Notation "x <- m ;; k" := (bind m (fun x => k))
  (at level 61, m at next level, right associativity).
Notation "m ;; k" := (bind m (fun _ => k))
  (at level 61, right associativity).

(** [fmt.Fprintln(context.Stdout, ...)] and [fmt.Fprintf]; the command
    ignores what they return. *)
Definition Fprint (text : string) : M unit := log (EvPrint text).

(** *** [fetchToolsHash]

    fetches the file at the specified URL, and calculates its size in
    bytes and computes a SHA256 hash of its contents.  Its three results
    are returned as they are, the hash being [None] for Go's nil. *)
Definition fetchToolsHash (url : string) : M (Z * option Hash * option error) :=
  r <- call (http_Get X url) (EvHttpGet url) ;;
  match r with
  | inl err => ret (0, None, Some err)
  | inr resp =>
      let sha256hash := sha256_New in
      let '(size, sha256hash, err) := io_Copy sha256hash (Response_Body resp) in
      log (EvCopy size err) ;;
      log EvBodyClose ;;
      ret (size, Some sha256hash, err)
  end.

(** *** [Run], lines 77-107: the body of the loop over the tools found *)
Definition Run_record (c : ToolsMetadataCommand) (t : Tools) : M ToolsMetadata :=
  r <- eval (url_Parse X (Tools_URL t)) (EvURLParse (Tools_URL t)) ;;
  match r with
  | inl err => throw err
  | inr u =>
      match slice_from_1 (URL_Path u) with
      | None => panic "runtime error: slice bounds out of range"
      | Some urlPath =>
          sized <-
            (if fetch c then
               Fprint ("Fetching tools to generate hash: "
                         ++ Tools_URL t ++ String "010" EmptyString)%string ;;
               fetched <- fetchToolsHash (Tools_URL t) ;;
               let '(size, sha256hash, err) := fetched in
               match err with
               | Some e => throw e
               | None =>
                   match sha256hash with
                   | None =>
                       panic "runtime error: nil pointer dereference"
                   | Some h => ret (size, Sprintf_x (Hash_Sum h []))
                   end
               end
             else ret (0, EmptyString)) ;;
          let '(size, sha256hex) := sized in
          ret {| ToolsMetadata_Release := Binary_Series (Tools_Version t);
                 ToolsMetadata_Version :=
                   Number_String X (Binary_Number (Tools_Version t));
                 ToolsMetadata_Arch := Binary_Arch (Tools_Version t);
                 ToolsMetadata_Path := urlPath;
                 ToolsMetadata_FileType := "tar.gz";
                 ToolsMetadata_Size := size;
                 ToolsMetadata_SHA256 := sha256hex |}
      end
  end.

(** *** [Run], lines 76-107: the loop; [metadata[i]] is set for
    [i = 0, 1, ...] in turn, so the slice is built front to back. *)
Fixpoint Run_assemble (c : ToolsMetadataCommand) (toolsList : list Tools)
    : M (list ToolsMetadata) :=
  match toolsList with
  | [] => ret []
  | t :: rest =>
      m <- Run_record c t ;;
      ms <- Run_assemble c rest ;;
      ret (m :: ms)
  end.

(** *** [Run], lines 120-139: the loop over the objects to write.  [err]
    is the [err] variable of [Run], which line 133 tests and line 136
    assigns. *)
Fixpoint Run_publish (c : ToolsMetadataCommand) (env : Environ)
    (err : option error) (objects : list (string * bytes)) : M unit :=
  match objects with
  | [] => ret tt
  | (object_path, object_data) :: rest =>
      path <-
        (if negb (String.eqb (metadataDir c) EmptyString) then
           ret (filepath_Join X (metadataDir c) object_path)
         else
           r <- call (Storage_URL (Environ_Storage env) object_path)
                     (EvStorageURL object_path) ;;
           match r with
           | inl err => throw err
           | inr objectUrl => ret objectUrl
           end) ;;
      Fprint ("Writing " ++ path ++ String "010" EmptyString)%string ;;
      let buf := object_data in
      match err with
      | Some e => throw e
      | None =>
          err <- call (Storage_Put (Environ_Storage env) object_path buf
                                   (int64 (blen buf)))
                      (EvStoragePut object_path buf (int64 (blen buf))) ;;
          match err with
          | Some e => throw e
          | None => Run_publish c env err rest
          end
      end
  end.

(** The two objects of line 113-119. *)
Definition objects (index products : bytes) : list (string * bytes) :=
  [ ((pathPrefix ++ simplestreams_DefaultIndexPath X
                 ++ simplestreams_UnsignedSuffix X)%string, index);
    ((pathPrefix ++ tools_ProductMetadataPath X)%string, products) ].

(** *** [Run], lines 70-140: what happens once [env] is known *)
Definition Run_main (c : ToolsMetadataCommand) (env : Environ) : M unit :=
  Fprint ("Finding tools..." ++ String "010" EmptyString)%string ;;
  let major := Number_Major (Binary_Number (version_Current X)) in
  r <- call (tools_FindTools X env major (Filter_zero X)) (EvFindTools major) ;;
  match r with
  | inl err => throw err
  | inr toolsList =>
      metadata <- Run_assemble c toolsList ;;
      r <- call (tools_MarshalToolsMetadataJSON X metadata) (EvMarshal metadata) ;;
      match r with
      | inl err => throw err
      | inr (index, products) =>
          Run_publish c env None (objects index products)
      end
  end.

(** *** [Run] *)
Definition Run (c : ToolsMetadataCommand) : M unit :=
  r <- call (environs_NewFromName X (EnvName c))
            (fun r => EvNewFromName (EnvName c) (err_of r)) ;;
  match r with
  | inl err => throw err
  | inr env =>
      if negb (String.eqb (metadataDir c) EmptyString) then
        let c := mkCommand (EnvName c) (fetch c)
                           (utils_NormalizePath X (metadataDir c)) in
        r <- call (localstorage_Serve X "127.0.0.1:0" (metadataDir c))
                  (fun r => EvServe "127.0.0.1:0" (metadataDir c) (err_of r)) ;;
        match r with
        | inl err => throw err
        | inr listener =>
            defer (call (fun w => (tt, Listener_Close X listener w))
                        (fun _ => EvListenerClose (Listener_Addr listener)))
              (let storageAddr := Listener_Addr listener in
               let env := localdirEnv_Environ_iface
                            (mklocaldirEnv env (localstorage_Client X storageAddr)) in
               Run_main c env)
        end
      else Run_main c env
  end.

End Command.

Arguments environs_NewFromName {W} e.
Arguments utils_NormalizePath {W} e.
Arguments localstorage_Serve {W} e.
Arguments localstorage_Client {W} e.
Arguments Listener_Close {W} e.
Arguments version_Current {W} e.
Arguments Filter {W} e.
Arguments Filter_zero {W} e.
Arguments tools_FindTools {W} e.
Arguments Number_String {W} e.
Arguments tools_MarshalToolsMetadataJSON {W} e.
Arguments simplestreams_DefaultIndexPath {W} e.
Arguments simplestreams_UnsignedSuffix {W} e.
Arguments tools_ProductMetadataPath {W} e.
Arguments url_Parse {W} e.
Arguments http_Get {W} e.
Arguments filepath_Join {W} e.
Arguments localdirEnv_Environ_iface {W} e.
Arguments mklocaldirEnv {W} localdirEnv_Environ localdirEnv_storage.
Arguments localdirEnv_Storage {W} e.
Arguments Storage_URL {W} s name w.
Arguments Storage_Put {W} s name data length w.
Arguments Environ_Name {W} e.
Arguments Environ_Storage {W} e.
Arguments mkEnviron {W} Environ_Name Environ_Storage.
Arguments mkStorage {W} Storage_URL Storage_Put.
Arguments M W A : clear implicits.
Arguments ret {W A} a w.
Arguments throw {W A} e w.
Arguments panic {W A} msg w.
Arguments bind {W A B} m k w.
Arguments call {W A} f ev w.
Arguments eval {W A} a ev w.
Arguments log {W} ev w.
Arguments defer {W A} cleanup body w.
Arguments Fprint {W} text w.
Arguments fetchToolsHash {W} X url w.
Arguments Run_record {W} X c t w.
Arguments Run_assemble {W} X c toolsList w.
Arguments Run_publish {W} X c env err objects w.
Arguments objects {W} X index products.
Arguments Run_main {W} X c env w.
Arguments Run {W} X c w.

(** What is observed of a finished call: how it ended, and its log. *)
Definition outcome {A W : Type} (x : result A * W * list Event) : result A :=
  fst (fst x).
Definition events {A W : Type} (x : result A * W * list Event) : list Event :=
  snd x.

(** The objects a log shows as stored: the [Put] calls that returned nil,
    in order. *)
Fixpoint written (tr : list Event) : list (string * bytes) :=
  match tr with
  | [] => []
  | EvStoragePut name data _ None :: rest => (name, data) :: written rest
  | _ :: rest => written rest
  end.

(** All [Put] calls of a log, with the error each returned. *)
Fixpoint attempts (tr : list Event) : list (string * bytes * option error) :=
  match tr with
  | [] => []
  | EvStoragePut name data _ err :: rest => (name, data, err) :: attempts rest
  | _ :: rest => attempts rest
  end.

(** The lines printed, in order. *)
Fixpoint printed (tr : list Event) : list string :=
  match tr with
  | [] => []
  | EvPrint text :: rest => text :: printed rest
  | _ :: rest => printed rest
  end.

(** The stages of a run, after the orchestration of the command:
    0 set-up, 1 discovery, 2 hashing and assembly, 3 serialization,
    4 publishing, 5 tear-down.  Progress lines belong to no stage. *)
Definition stage (ev : Event) : option nat :=
  match ev with
  | EvNewFromName _ _ | EvServe _ _ _ => Some 0%nat
  | EvFindTools _ _ => Some 1%nat
  | EvURLParse _ _ | EvHttpGet _ _ | EvCopy _ _ | EvBodyClose => Some 2%nat
  | EvMarshal _ _ => Some 3%nat
  | EvStorageURL _ _ | EvStoragePut _ _ _ _ => Some 4%nat
  | EvListenerClose _ => Some 5%nat
  | EvPrint _ => None
  end.

(** A log all of whose interactions are at stage [k]. *)
Definition at_stage (k : nat) (tr : list Event) : Prop :=
  Forall (fun ev => stage ev = Some k \/ stage ev = None) tr.

(** A log whose stages never go back, starting at [lo] or later. *)
Fixpoint staged (lo : nat) (tr : list Event) : Prop :=
  match tr with
  | [] => True
  | ev :: rest =>
      match stage ev with
      | None => staged lo rest
      | Some n => (lo <= n)%nat /\ staged n rest
      end
  end.

(** Nothing in the log failed. *)
Definition fault_free (tr : list Event) : Prop :=
  Forall (fun ev => event_error ev = None) tr.

(** Releasing what was acquired: closing a response body or the
    listener. *)
Definition is_cleanup (ev : Event) : Prop :=
  match ev with
  | EvBodyClose | EvListenerClose _ => True
  | _ => False
  end.

(** The first-failure discipline: a call that returns an error returns the
    error of the one interaction that failed, nothing failed before it, and
    after it there is cleanup only; a call that ends otherwise saw no
    failure. *)
Definition disciplined {A : Type} (r : result A) (tr : list Event) : Prop :=
  match r with
  | Err e =>
      exists pre ev post,
        tr = pre ++ ev :: post /\ fault_free pre /\
        event_error ev = Some e /\ Forall is_cleanup post
  | _ => fault_free tr
  end.

(* ===================================================================== *)
(** ** The vocabulary of the properties *)
(* ===================================================================== *)

Section Vocabulary.

Variable W : Type.
Variable X : Externals W.

(** The bytes a response body delivers. *)
Definition body_bytes (resp : Response) : bytes :=
  List.concat (Reader_chunks (Response_Body resp)).

(** The record [Run] makes of a tarball once it has its path, its size
    and its digest. *)
Definition record_of (t : Tools) (urlPath : string) (size : Z) (sha256hex : string)
    : ToolsMetadata :=
  {| ToolsMetadata_Release := Binary_Series (Tools_Version t);
     ToolsMetadata_Version := Number_String X (Binary_Number (Tools_Version t));
     ToolsMetadata_Arch := Binary_Arch (Tools_Version t);
     ToolsMetadata_Path := urlPath;
     ToolsMetadata_FileType := "tar.gz";
     ToolsMetadata_Size := size;
     ToolsMetadata_SHA256 := sha256hex |}.

Definition fetching (url : string) : Event :=
  EvPrint ("Fetching tools to generate hash: " ++ url
             ++ String "010" EmptyString)%string.

Definition writing (path : string) : Event :=
  EvPrint ("Writing " ++ path ++ String "010" EmptyString)%string.

(** Whether the command writes to a local directory. *)
Definition local_mode (c : ToolsMetadataCommand) : bool :=
  negb (String.eqb (metadataDir c) EmptyString).

Definition put_event (name : string) (data : bytes) (err : option error) : Event :=
  EvStoragePut name data (int64 (blen data)) err.

(** The first progress line. *)
Definition finding : Event :=
  EvPrint ("Finding tools..." ++ String "010" EmptyString)%string.

Definition major : Z := Number_Major (Binary_Number (version_Current X)).
(** * Backup-Data: a model of the replication engine and its properties

    The development embeds the TypeScript services of the repository
    (BackupService, CdcService, MonitoringService, MonitoringController)
    as Rocq functions.  Pure helpers become functions; code that talks to
    the two databases becomes a computation in a small state-and-exception
    monad over a [World] that holds both databases, the open query
    runners, the log and a schedule of driver faults.

    Part I holds the model, Part II the theorems about the replication
    paths, Part III further properties of the services. *)

From Stdlib Require Import ZArith String Ascii List Bool Lia DecimalString.
From Stdlib Require Import Sorting.Sorted Sorting.Permutation.
From Stdlib Require Import Floats.SpecFloat.
From Stdlib Require DecimalZ DecimalPos.
Import ListNotations.

#[local] Open Scope string_scope.
#[local] Open Scope list_scope.
#[local] Open Scope Z_scope.

(* ================================================================== *)
(** * Part I.  The model                                               *)
(* ================================================================== *)

(** ** JavaScript values and the built-ins the services call *)

Module Js.

(** JavaScript numbers are IEEE-754 binary64 values. *)
Definition number := spec_float.

Definition of_Z (z : Z) : number := binary_normalize 53 1024 z 0 false.
Definition fdiv : number -> number -> number := SFdiv 53 1024.
Definition fmul : number -> number -> number := SFmul 53 1024.
Definition fltb : number -> number -> bool := SFltb.
Definition fgtb (x y : number) : bool := SFltb y x.
Definition NaN : number := S754_nan.

Definition isNaN (x : number) : bool :=
  match x with S754_nan => true | _ => false end.

(** [Math.floor] and [Math.round] of a finite number, as the integer
    they denote; [None] for NaN and the infinities, which both
    functions return unchanged.  A finite double is [m * 2^e];
    [Math.round] picks the nearest integer and, on a tie, the one
    closer to +infinity, that is [floor (x + 1/2)] computed exactly. *)
Definition floor_scaled (s : bool) (m : positive) (e : Z) : Z :=
  let n := if s then Z.neg m else Z.pos m in
  if 0 <=? e then n * 2 ^ e else n / 2 ^ (- e).

Definition Math_floor (x : number) : option Z :=
  match x with
  | S754_zero _ => Some 0
  | S754_finite s m e => Some (floor_scaled s m e)
  | _ => None
  end.

Definition Math_round (x : number) : option Z :=
  match x with
  | S754_zero _ => Some 0
  | S754_finite s m e =>
      let n := if s then Z.neg m else Z.pos m in
      Some (if 0 <=? e then n * 2 ^ e
            else (2 * n + 2 ^ (- e)) / (2 * 2 ^ (- e)))
  | _ => None
  end.

(** Values that travel between the driver and the services.  Objects
    and arrays are kept by their JSON text, which is all the services
    ever ask of them. *)
Inductive JsValue : Type :=
| JUndefined
| JNull
| JBool (b : bool)
| JNum (x : number)
| JStr (s : string)
| JDate (ms : Z)
| JObject (isArray : bool) (json : string).

Definition num (z : Z) : JsValue := JNum (of_Z z).

Definition is_string (v : JsValue) : bool :=
  match v with JStr _ => true | _ => false end.

(** [typeof v === 'object'] *)
Definition is_object (v : JsValue) : bool :=
  match v with JNull | JDate _ | JObject _ _ => true | _ => false end.

Definition Array_isArray (v : JsValue) : bool :=
  match v with JObject true _ => true | _ => false end.

Definition number_eqb (x y : number) : bool :=
  match x, y with
  | S754_zero a, S754_zero b => Bool.eqb a b
  | S754_infinity a, S754_infinity b => Bool.eqb a b
  | S754_nan, S754_nan => true
  | S754_finite a m e, S754_finite b n f =>
      Bool.eqb a b && Pos.eqb m n && Z.eqb e f
  | _, _ => false
  end.

(** Structural equality of values (used for stored cells). *)
Definition value_eqb (a b : JsValue) : bool :=
  match a, b with
  | JUndefined, JUndefined => true
  | JNull, JNull => true
  | JBool x, JBool y => Bool.eqb x y
  | JNum x, JNum y => number_eqb x y
  | JStr x, JStr y => String.eqb x y
  | JDate x, JDate y => Z.eqb x y
  | JObject i x, JObject j y => Bool.eqb i j && String.eqb x y
  | _, _ => false
  end.
Definition set_PC (c : chip8_t) (x : Z) : chip8_t :=
  {| state := state c; ram := ram c; display := display c; stack := stack c;
     stack_ptr := stack_ptr c; V := V c; I := I c; PC := x;
     delay_timer := delay_timer c; sound_timer := sound_timer c;
     keypad := keypad c; rom_name := rom_name c; inst := inst c |}.

Definition set_rom_name (c : chip8_t) (x : option string) : chip8_t :=
  {| state := state c; ram := ram c; display := display c; stack := stack c;
     stack_ptr := stack_ptr c; V := V c; I := I c; PC := PC c;
     delay_timer := delay_timer c; sound_timer := sound_timer c;
     keypad := keypad c; rom_name := x; inst := inst c |}.

Definition set_inst (c : chip8_t) (x : instruction_t) : chip8_t :=
  {| state := state c; ram := ram c; display := display c; stack := stack c;
     stack_ptr := stack_ptr c; V := V c; I := I c; PC := PC c;
     delay_timer := delay_timer c; sound_timer := sound_timer c;
     keypad := keypad c; rom_name := rom_name c; inst := x |}.

Definition set_config_from_args (argv : list string) : bool * config_t :=
  (true,
   {| window_width := 64;
      window_height := 32;
      fg_color := 0xFFFFFFFF;
      bg_color := 0x000000FF;
      scale_factor := 20;
      pixel_outlines := true |}).
Lemma randint_wf (low high : Z) (s : mt_state) : mt_wf s -> mt_wf (snd (randint low high s)).
Proof.
  intros H; unfold randint; cbv zeta.
  destruct (high - 1 - low =? 0); [exact H|].
  destruct (high - 1 - low =? MASK32).
  - destruct (next_uint32_wf s H) as [_ H1]; destruct (next_uint32 s) as [v s1]; exact H1.
  - pose proof (masked_loop_wf REJECTION_FUEL (high - 1 - low) (gen_mask (high - 1 - low)) s H)
      as H1.
    destruct (masked_loop REJECTION_FUEL (high - 1 - low) (gen_mask (high - 1 - low)) s)
      as [v s1]; exact H1.
Qed.

Lemma next_double_wf (s : mt_state) : mt_wf s -> mt_wf (snd (next_double s)).
Proof.
  intros H; unfold next_double.
  destruct (next_uint32_wf s H) as [_ H1]; destruct (next_uint32 s) as [x s1]; cbn [snd] in H1.
  destruct (next_uint32_wf s1 H1) as [_ H2]; destruct (next_uint32 s1) as [y s2]; exact H2.
Qed.

Lemma uniform_wf (low high : float) (s : mt_state) : mt_wf s -> mt_wf (snd (uniform low high s)).
Proof.
  intros H; unfold uniform; cbv zeta.
  pose proof (next_double_wf s H) as H1; destruct (next_double s) as [d s1]; exact H1.
Qed.

Lemma polar_loop_wf (fuel : nat) (s : mt_state) : mt_wf s -> mt_wf (snd (polar_loop fuel s)).
Proof.
  revert s; induction fuel as [|f IH]; intros s H; cbn [polar_loop];
    pose proof (next_double_wf s H) as H1; destruct (next_double s) as [d1 s1];
    cbn [snd] in H1;
    pose proof (next_double_wf s1 H1) as H2; destruct (next_double s1) as [d2 s2];
    cbn [snd] in H2; cbv zeta; [exact H2|].
  destruct (_ || _); [apply IH, H2 | exact H2].
Qed.

Lemma legacy_gauss_wf log (s : mt_state) : mt_wf s -> mt_wf (snd (legacy_gauss log s)).
Proof.
  intros H; unfold legacy_gauss.
  destruct (has_gauss s); [destruct H as [? [? ?]]; split; [|split]; assumption|].
  pose proof (polar_loop_wf REJECTION_FUEL s H) as H1.
  destruct (polar_loop REJECTION_FUEL s) as [[[x1 x2] r2] s1]; cbn [snd] in H1.
  destruct H1 as [? [? ?]]; split; [|split]; assumption.
Qed.

Lemma normal_wf log (loc scale : float) (s : mt_state) :
  mt_wf s -> mt_wf (snd (normal log loc scale s)).
Proof.
  intros H; unfold normal.
  pose proof (legacy_gauss_wf log s H) as H1; destruct (legacy_gauss log s) as [g s1]; exact H1.
Qed.
Definition finite_difference {F} `{Scalar F} (d : nat) (f : nat -> F)
  : nat -> F :=
  Nat.iter d forward_difference f.

Definition identity_entry {F} `{Scalar F} (i j : nat) : F :=
  if i =? j then fone else fzero.

(** The [d]-th finite-difference operator applied to the rows of the
    [n] by [n] identity. *)
Definition difference_operator {F} `{Scalar F} (d n : nat) : mat F :=
  Mat n (n - d)
      (map (fun i => map (finite_difference d (identity_entry i))
                         (seq 0 (n - d)))
           (seq 0 n)).



(** A model with an intercept block and one block of three bases. *)
Definition two_block_model : LogisticGAM Qc :=
  Model 100 (Q2Qc (3 # 5)) (Q2Qc (1 # 100000)) 1 1 2
    (Some (Flat (repeat (Q2Qc 0) 4))) None [1; 3]
    None None None None None [] [] [].

(** The width of the basis of one feature: it depends on the knots and
    the order, not on the samples. *)
Definition basis_width {F} (order : Z) (knots : list F) : nat :=
  (Z.to_nat order - 1) + (length knots + (Z.to_nat order - 1))
  - Z.to_nat order.

(** A computation that leaves the part [p] of the object as it was,
    however it ends. *)
Definition preserves {F A T} (p : LogisticGAM F -> T) (c : M F A) : Prop :=
  forall s, p (snd (c s)) = p s.

(** The five diagnostics of the object. *)
Definition diagnostics_of {F} (s : LogisticGAM F) :=
  (edof_ s, rse_ s, se_ s, aic_ s, aicc_ s).

Definition diagnostics_unset {F} (s : LogisticGAM F) : Prop :=
  diagnostics_of s = (None, None, None, None, None).

Definition diagnostics_set {F} (s : LogisticGAM F) : Prop :=
  edof_ s <> None /\ rse_ s <> None /\ se_ s <> None
  /\ aic_ s <> None /\ aicc_ s <> None.

Section Iterates.
Context {F : Type} `{Scalar F} `{Transcendental F}.
Variable sparse_inv : mat F -> result (mat F).

(** The coefficients one iteration computes from the current ones. *)
Definition coef_step (bases P : mat F) (y : list F) (b : coef F)
  : result (coef F) :=
  rbind (dot_coef bases b) (fun log_odds =>
  rbind (pirls_update sparse_inv bases P y log_odds (proba_ log_odds))
    (fun u => Ok (Flat (fst (fst (fst u)))))).

(** The coefficients after [k] iterations. *)
Fixpoint coef_after (bases P : mat F) (y : list F) (k : nat) (b : coef F)
  : result (coef F) :=
  match k with
  | O => Ok b
  | S k' => rbind (coef_step bases P y b) (coef_after bases P y k')
  end.

(** The probabilities the loop tests for saturation at coefficients
    [b]. *)
Definition proba_at (bases : mat F) (b : coef F) : result (list F) :=
  rbind (dot_coef bases b) (fun log_odds => Ok (proba_ log_odds)).
End Iterates.

Section IterationStates.
Context {F : Type} `{Scalar F} `{Transcendental F}.

(** The state after the two log entries of an iteration. *)
Definition logged (s : LogisticGAM F) (y proba : list F) (a : F)
  : LogisticGAM F :=
  set_nll (nll s ++ [fneg (loglik y proba)]) (set_acc (acc s ++ [a]) s).

(** The relative change an iteration records. *)
Definition recorded_change (d : ndarray F) (b_new : list F) : F :=
  fdiv (np_linalg_norm d) (np_linalg_norm (Arr1 b_new)).

(** The state after the update of an iteration. *)
Definition updated (s : LogisticGAM F) (diff : F) (b_new : list F)
  : LogisticGAM F :=
  set_b_ (Some (Flat b_new)) (set_diffs (diffs s ++ [diff]) s).

End IterationStates.

(** Every relative change of a list is at least the tolerance. *)
Definition none_below {F} `{Scalar F} (t : F) (ds : list F) : Prop :=
  Forall (fun d => fltb d t = false) ds.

* _Problem_
Your response should contain each line of the listing in which the word "integer" occurs.

* _Result of this exercise_
(** [Math.floor] and [Math.round] of a finite number, as the integer
    [Math.round] picks the nearest integer and, on a tie, the one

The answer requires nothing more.